Altri sinistroidi si uniscono a lui, in attesa di una direzione del Nazareno. Un buon pezzo dei dem fa campagna per il No. Matteo Orfini non ha mai nascosto la sua contrarietà, e la pattuglia dei Giovani turchi lo segue convintamente. Gli fanno compagnia i senatori Vincenzo D’Arienzo e Tommaso Nannicini (che ha dato vita al comitato «Democratici per il No»). «La sola amputazione della rappresentanza comporta un rischio di malfunzionamento del sistema», farfuglia Beppe Fioroni su Il Foglio. Pure il sindaco di Milano, Beppe Sala, nicchia. «Ci sono buoni motivi per votare sì e per votare no. Questo taglio lineare ci garantirà?».

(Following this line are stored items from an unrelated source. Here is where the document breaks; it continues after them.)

(* ===== verification/CentralSpec.v ===== *)
(** * What the central cache promises

    The contracts of [FetchBatch], [ReleaseBatch], [DrainTransferCaches] and of
    the construction, for clients that know only which objects they hold, with
    runs on a concrete cache. *)
From S2P Require Import Prelude Config SizeClass FreeList Common Span SpanList Backing PageMap PageCache PageCacheInv.
From S2P Require Import PageCacheAlloc PageCacheMerge PageCacheRelease CentralCache CentralInv CentralSteps CentralRelease.
From S2P Require Import CentralFetch CentralDrain CentralInit.
Open Scope Z_scope.

Section Spec.
Context {W : Type} `{BackingLaws W} `{StaticLayout} `{CentralLayout}.
Implicit Types (s : CentralCache W) (G : ghost) (V : runs) (Hd : held).

(** An object that just left the cache shares no byte with what clients hold. *)
Lemma fresh_object s G Hd V idx X x w :
  cc_inv s G (give Hd idx X) V -> is_class idx -> x ∈ X -> (x ∉ Hd idx) -> x <= w < x + Size idx ->
  ~ user_word Hd V w.
Proof.
  intros Hi Hidx Hx Hn Hw [(j & y & Hj & Hy & Hr) | (v & st & n & Hv & Hp)].
  - destruct (objects_apart _ _ _ _ Hi idx j x y w Hidx Hj) as [<- <-]; try done; left.
    + unfold give. rewrite upd_fun_eq. set_solver.
    + by apply give_sub.
  - assert (Hin : x ∈ give Hd idx X idx) by (unfold give; rewrite upd_fun_eq; set_solver).
    destruct (object_word _ _ _ _ Hi idx x Hidx (or_introl Hin)) as (b & Hb & _ & Hob). destruct (Hob w Hw) as [Hcb _].
    assert (b = v) as ->.
    { eapply (ci_cover _ _ _ _ Hi); [exact Hcb |]. exists st, n. split; [| done]. eapply lookup_weaken; [done | apply Hi]. }
    apply (ci_out _ _ _ _ Hi idx v Hidx Hb), elem_of_dom. by eexists.
Qed.

(** C7: [FetchBatch] hands out fresh memory.  From every state of the invariant
    it runs to completion in every build (no failed check, no null access, both
    loops end), returns a canonical batch of at most the requested number of
    distinct objects that nobody held and whose bytes belong to no client,
    writes no client's memory and no client's span, and keeps the invariant and
    the order of the span lists; it returns fewer objects than asked for only
    if the page cache can refuse a span of that class. *)
Theorem FetchBatch_spec s G Hd V idx n :
  cc_inv s G Hd V -> tidy G -> is_class idx -> 0 <= n <= kMaxBatchSize ->
  exists b s' G' l, FetchBatch s idx n = Ok (b, s') /\ fetched_batch s Hd V idx n b s' G' l /\
    forall x w, x ∈ l -> x <= w < x + Size idx -> ~ user_word Hd V w.
Proof.
  intros Hi Ht Hidx Hn. destruct (FetchBatch_ok s G Hd V idx n Hi Ht Hidx Hn) as (b & s' & G' & l & Heq & Hf).
  exists b, s', G', l. split; [done |]. split; [done |]. intros x w Hx Hw.
  eapply fresh_object; [apply Hf | done | by apply elem_of_list_to_set | by apply Hf | done].
Qed.

(** C8: [ReleaseBatch] takes back any batch of objects its client holds, in both
    modes: it runs to completion in every build, the transfer cache of the class
    takes what fits (and only in the mode that asks for it), every other object
    returns to the bitmap of its span, spans that become empty go back to the
    page cache, nothing that still belongs to a client is written, and the
    invariant holds with the objects no longer held. *)
Theorem ReleaseBatch_spec s G Hd V idx mode b l :
  cc_inv s G Hd V -> batch_rep (cc_mem s) b idx l -> (forall x, x ∈ l -> x ∈ Hd idx) ->
  exists s' G', ReleaseBatch s b mode = Ok s' /\ chunk_done mode s G Hd V idx l s' G'.
Proof. intros Hi Hb Hin. by apply ReleaseBatch_ok. Qed.

(** C9: [DrainTransferCaches] empties the arrays within its budget.  From every
    state of the invariant it terminates normally; the bytes it reports are
    exactly the bytes that left the arrays, always from their cold ends; the
    unbounded call leaves every array empty; a bounded one never exceeds its
    budget and stops only when what is left of it is smaller than an object of
    every class that still caches something; clients notice nothing. *)
Theorem DrainTransferCaches_spec s G Hd V max_bytes :
  cc_inv s G Hd V -> 0 <= max_bytes < W64 ->
  exists d s' G', DrainTransferCaches s max_bytes = Ok (d, s') /\ drain_post s G Hd V max_bytes d s' G'.
Proof. intros Hi Hm. by apply DrainTransferCaches_ok. Qed.

(** C10: the fresh central cache satisfies the invariant with nothing held: every
    class has an empty span list and an empty array inside the one mapping, of
    eight batches, disjoint from the others; when the mapping is refused, all
    arrays have capacity zero. *)
Theorem CentralCache_init_spec (p : PageCache W) K R N :
  pc_inv p ∅ ∅ K R N (fun _ => []) -> central_ok K ->
  exists s K' R', CentralCache_init p = Ok s /\ K ⊆ K' /\ cc_inv s (init_ghost K' R' N) none_held ∅ /\
    ((forall i, is_class i -> transfer_cache_capacity (cc_buckets s i) = 0) \/
     forall i, is_class i -> transfer_cache_capacity (cc_buckets s i) = kCapScale * CalculateBatchSize (Size i)).
Proof. intros Hp HC. exact (CentralCache_init_ok p K R N Hp HC). Qed.

Lemma give_take_back Hd idx X j : (forall x, x ∈ X -> x ∉ Hd idx) -> take_back (give Hd idx X) idx X j = Hd j.
Proof.
  intros Hn. unfold take_back, give. destruct (decide (j = idx)) as [-> | Hne]; [| by rewrite !upd_fun_ne].
  rewrite !upd_fun_eq. set_solver.
Qed.

(** Fetching and releasing cancel out: the batch [FetchBatch] returns can be
    released at once, in both modes, and afterwards the clients hold exactly
    what they held, with their memory and their spans as they were. *)
Theorem fetch_release_roundtrip s G Hd V idx n mode :
  cc_inv s G Hd V -> tidy G -> is_class idx -> 0 <= n <= kMaxBatchSize ->
  exists b s1 s2 G2, FetchBatch s idx n = Ok (b, s1) /\ ReleaseBatch s1 b mode = Ok s2 /\
    cc_inv s2 G2 Hd V /\ tidy G2 /\ undisturbed Hd V s s2.
Proof.
  intros Hi Ht Hidx Hn. destruct (FetchBatch_ok s G Hd V idx n Hi Ht Hidx Hn) as (b & s1 & G1 & l & Heq & [Hi1 Hb _ Hnew _ Hun Ht1 _]).
  destruct (ReleaseBatch_ok s1 G1 _ V idx mode b l Hi1 Hb) as (s2 & G2 & Hrel & [Hi2 _ Hun2 Htd _]).
  { intros x Hx. unfold give. rewrite upd_fun_eq. set_solver. }
  assert (Hback : forall j, take_back (give Hd idx (list_to_set l)) idx (list_to_set l) j = Hd j).
  { intros j. apply give_take_back. intros x Hx%elem_of_list_to_set. by apply Hnew. }
  exists b, s1, s2, G2. split; [done |]. split; [done |]. split; [eapply cc_inv_held; [| exact Hi2]; intros j _; by rewrite Hback |].
  split; [by apply Htd |]. eapply undisturbed_trans; [exact Hun |].
  eapply undisturbed_mono; [| reflexivity | exact Hun2]. intros j _. by rewrite Hback.
Qed.
End Spec.

(** ** A concrete central cache *)
Section Sample.
#[local] Existing Instance release_build.
#[local] Existing Instance bump_backing.
#[local] Existing Instance bump_laws.
#[local] Existing Instance sample_layout.

Definition sample_central_layout : CentralLayout := {| buckets_addr := 16384 |}.
#[local] Existing Instance sample_central_layout.

Definition sample_central : CentralCache Z :=
  match CentralCache_init sample_cache with Ok s => s | _ => mkCC sample_cache ∅ (fun _ => Bucket_new) (fun _ => 0) end.

Lemma sample_cache_inv5 :
  pc_inv (H1 := bump_laws) sample_cache ∅ ∅ (pages 1 5) (pages 1 5) ∅ (fun _ => []).
Proof.
  destruct (PageCache_init_ok (H1 := bump_laws) (pages 1 5) (pages 1 5) 16) as (s & Heq & Hi); [| | done |].
  - intros i Hi. unfold list_head, CACHE_LINE_SIZE, MAX_PAGE_NUM in *. simpl. split; [lia |].
    apply elem_of_pages. unfold PAGE_SIZE. split; [apply Z.div_le_lower_bound; lia |].
    apply Z.div_lt_upper_bound; lia.
  - split; [lia |]. split; [intros p Hp%elem_of_pages; lia |]. clear. set_solver.
  - unfold sample_cache. by rewrite Heq.
Qed.

Lemma sample_central_ok : central_ok (pages 1 5).
Proof.
  intros i [Hi1 Hi2]. rewrite kNumSizeClasses_val in Hi2. unfold bucket_head, sizeof_Bucket, CACHE_LINE_SIZE. simpl.
  split; [lia |]. split.
  - apply elem_of_pages. unfold PAGE_SIZE. split; [apply Z.div_le_lower_bound; lia | apply Z.div_lt_upper_bound; lia].
  - intros (j & Hj & Heq). unfold list_head, CACHE_LINE_SIZE, MAX_PAGE_NUM in *. simpl in Heq. lia.
Qed.

Lemma sample_central_inv :
  exists K R, pages 1 5 ⊆ K /\ cc_inv (H1 := bump_laws) sample_central (init_ghost K R ∅) none_held ∅.
Proof.
  destruct (CentralCache_init_ok (H1 := bump_laws) sample_cache _ _ _ sample_cache_inv5 sample_central_ok)
    as (s & K & R & Heq & HK & Hi & _).
  exists K, R. split; [exact HK |]. unfold sample_central. by rewrite Heq.
Qed.

Lemma init_tidy K R N : tidy (init_ghost K R N).
Proof. intros idx _. split; [constructor | intros a Ha; by apply not_elem_of_nil in Ha]. Qed.

(** Two objects of class 3 are out; the prefetched ones are in the array. *)
Lemma sample_fetched : exists b s G l,
  FetchBatch sample_central 3 2 = Ok (b, s) /\
  cc_inv (H1 := bump_laws) s G (give none_held 3 (list_to_set l)) ∅ /\ batch_rep (cc_mem s) b 3 l.
Proof.
  destruct sample_central_inv as (K & R & _ & Hi).
  destruct (FetchBatch_ok (H1 := bump_laws) _ _ _ _ 3 2 Hi (init_tidy K R ∅)) as (b & s & G & l & Heq & Hf); [done | done |].
  exists b, s, G, l. split; [exact Heq |]. split; apply Hf.
Qed.

(** What the runs below give: objects fetched, transfer cache sizes after the
    fetch and after the release of the batch, bytes drained without a limit and
    with a budget of 100. *)
Definition sample_run : outcome (Z * Z * Z * Z * Z) :=
  '(b, s) ← FetchBatch sample_central 3 2;
  n1 ← GetTransferCacheCountForTest s 3;
  s2 ← ReleaseBatch s b kTransferCache;
  n2 ← GetTransferCacheCountForTest s2 3;
  '(d1, _) ← DrainTransferCaches s2 SIZE_MAX;
  '(d2, _) ← DrainTransferCaches s2 100;
  Ok (ob_count b, n1, n2, d1, d2).

Lemma FetchBatch_spec_witness :
  (exists b s' G' l, FetchBatch sample_central 3 2 = Ok (b, s') /\
    fetched_batch (H1 := bump_laws) sample_central none_held ∅ 3 2 b s' G' l /\
    forall x w, x ∈ l -> x <= w < x + Size 3 -> ~ user_word none_held ∅ w) /\
  sample_run = Ok (2, 2, 4, 256, 64).
Proof.
  split; [| by vm_compute]. destruct sample_central_inv as (K & R & _ & Hi).
  apply (FetchBatch_spec (H1 := bump_laws) _ _ _ _ 3 2 Hi (init_tidy K R ∅)); [done | done].
Defined.

Lemma ReleaseBatch_spec_witness :
  exists b s G l, FetchBatch sample_central 3 2 = Ok (b, s) /\
  exists s' G', ReleaseBatch s b kTransferCache = Ok s' /\
    chunk_done (H1 := bump_laws) kTransferCache s G (give none_held 3 (list_to_set l)) ∅ 3 l s' G'.
Proof.
  destruct sample_fetched as (b & s & G & l & Heq & Hi & Hb). exists b, s, G, l. split; [exact Heq |].
  apply (ReleaseBatch_spec (H1 := bump_laws) s G _ _ 3 kTransferCache b l Hi Hb).
  intros x Hx. clear - Hx. unfold give. rewrite upd_fun_eq. set_solver.
Defined.

Lemma DrainTransferCaches_spec_witness :
  exists b s G Hd, FetchBatch sample_central 3 2 = Ok (b, s) /\
  exists d s' G', DrainTransferCaches s SIZE_MAX = Ok (d, s') /\
    drain_post (H1 := bump_laws) s G Hd ∅ SIZE_MAX d s' G'.
Proof.
  destruct sample_fetched as (b & s & G & l & Heq & Hi & _). exists b, s, G, (give none_held 3 (list_to_set l)).
  split; [exact Heq |]. apply (DrainTransferCaches_spec (H1 := bump_laws) s G _ _ SIZE_MAX Hi). unfold SIZE_MAX. lia.
Defined.

Lemma CentralCache_init_spec_witness :
  exists s K' R', CentralCache_init sample_cache = Ok s /\ pages 1 5 ⊆ K' /\
    cc_inv (H1 := bump_laws) s (init_ghost K' R' ∅) none_held ∅ /\
    ((forall i, is_class i -> transfer_cache_capacity (cc_buckets s i) = 0) \/
     forall i, is_class i -> transfer_cache_capacity (cc_buckets s i) = kCapScale * CalculateBatchSize (Size i)).
Proof.
  exact (CentralCache_init_spec (H1 := bump_laws) sample_cache (pages 1 5) (pages 1 5) ∅ sample_cache_inv5 sample_central_ok).
Defined.

Lemma fetch_release_roundtrip_witness :
  exists b s1 s2 G2, FetchBatch sample_central 3 2 = Ok (b, s1) /\ ReleaseBatch s1 b kSpanBitmap = Ok s2 /\
    cc_inv (H1 := bump_laws) s2 G2 none_held ∅ /\ tidy G2 /\ undisturbed none_held ∅ sample_central s2.
Proof.
  destruct sample_central_inv as (K & R & _ & Hi).
  apply (fetch_release_roundtrip (H1 := bump_laws) _ _ _ _ 3 2 kSpanBitmap Hi (init_tidy K R ∅)); [done | done].
Defined.
End Sample.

E il povero Nicola Zingaretti che dice «siamo persone perbene. E manteniamo gli impegni», viene ricoperto di pernacchie. Il leader di Azione, Carlo Calenda: «Avete perso la bussola».
No anche per la ex presidenta Laura Boldrini, e con lei tutti gli ex compagni di Sinistra italiana. E la leader di Più Europa, Emma Bonino, vuole «ritrovarci in una piazza, contro a una riforma fatta male e pericolosa».
Nel Movimento 5 Stelle si rasenta la caccia alle streghe. Già, perché chi prova ad essere contrario ad uno dei dogmi del partito viene crocifisso. Come hanno fatto con il deputato M5s Andrea Colletti che fa il kamikaze in solitaria per il No, e che viene, poco educatamente, invitato a levarsi dai piedi, mentre lui ostinato non molla: «Questa riforma è stata pensata poco e male». In pochi del suo partito hanno avuto il coraggio di seguirlo. «Non è una battaglia di anti-politica, ma ci sono anche dei risparmi, mezzo miliardo nel complesso», spiega il ministro degli Esteri, Luigi Di Maio.
Italia viva è tra i partiti meno convinti della crociata, tra cui la senatrice Laura Garavini e i deputati Massimo Ungaro e Gianfranco Librandi. «Questa non è una riforma costituzionale, si vota su uno spot. Le istituzioni, così, non funzionano», si sfila il segretario di Italia Viva, Matteo Renzi, quello che voleva abolire il Senato, lasciando libertà di coscienza. Chi non è convinto per niente è Forza Italia. C’è la capogruppo a Palazzo Madama Anna Maria Bernini, i senatori Lucio Malan e Giuseppe Moles. A Montecitorio l’elenco si allunga: Renato Brunetta, Simone Baldelli, Giorgio Mulè, Deborah Bergamini, Renata Polverini. Nella Lega ha rotto il silenzio Claudio Borghi, per ora in solitaria. Ma anche Matteo Salvini sarebbe poco convinto della strada intrapresa, e Giancarlo Giorgetti tace, «perché se parlasse lui verrebbe fuori un bel casino».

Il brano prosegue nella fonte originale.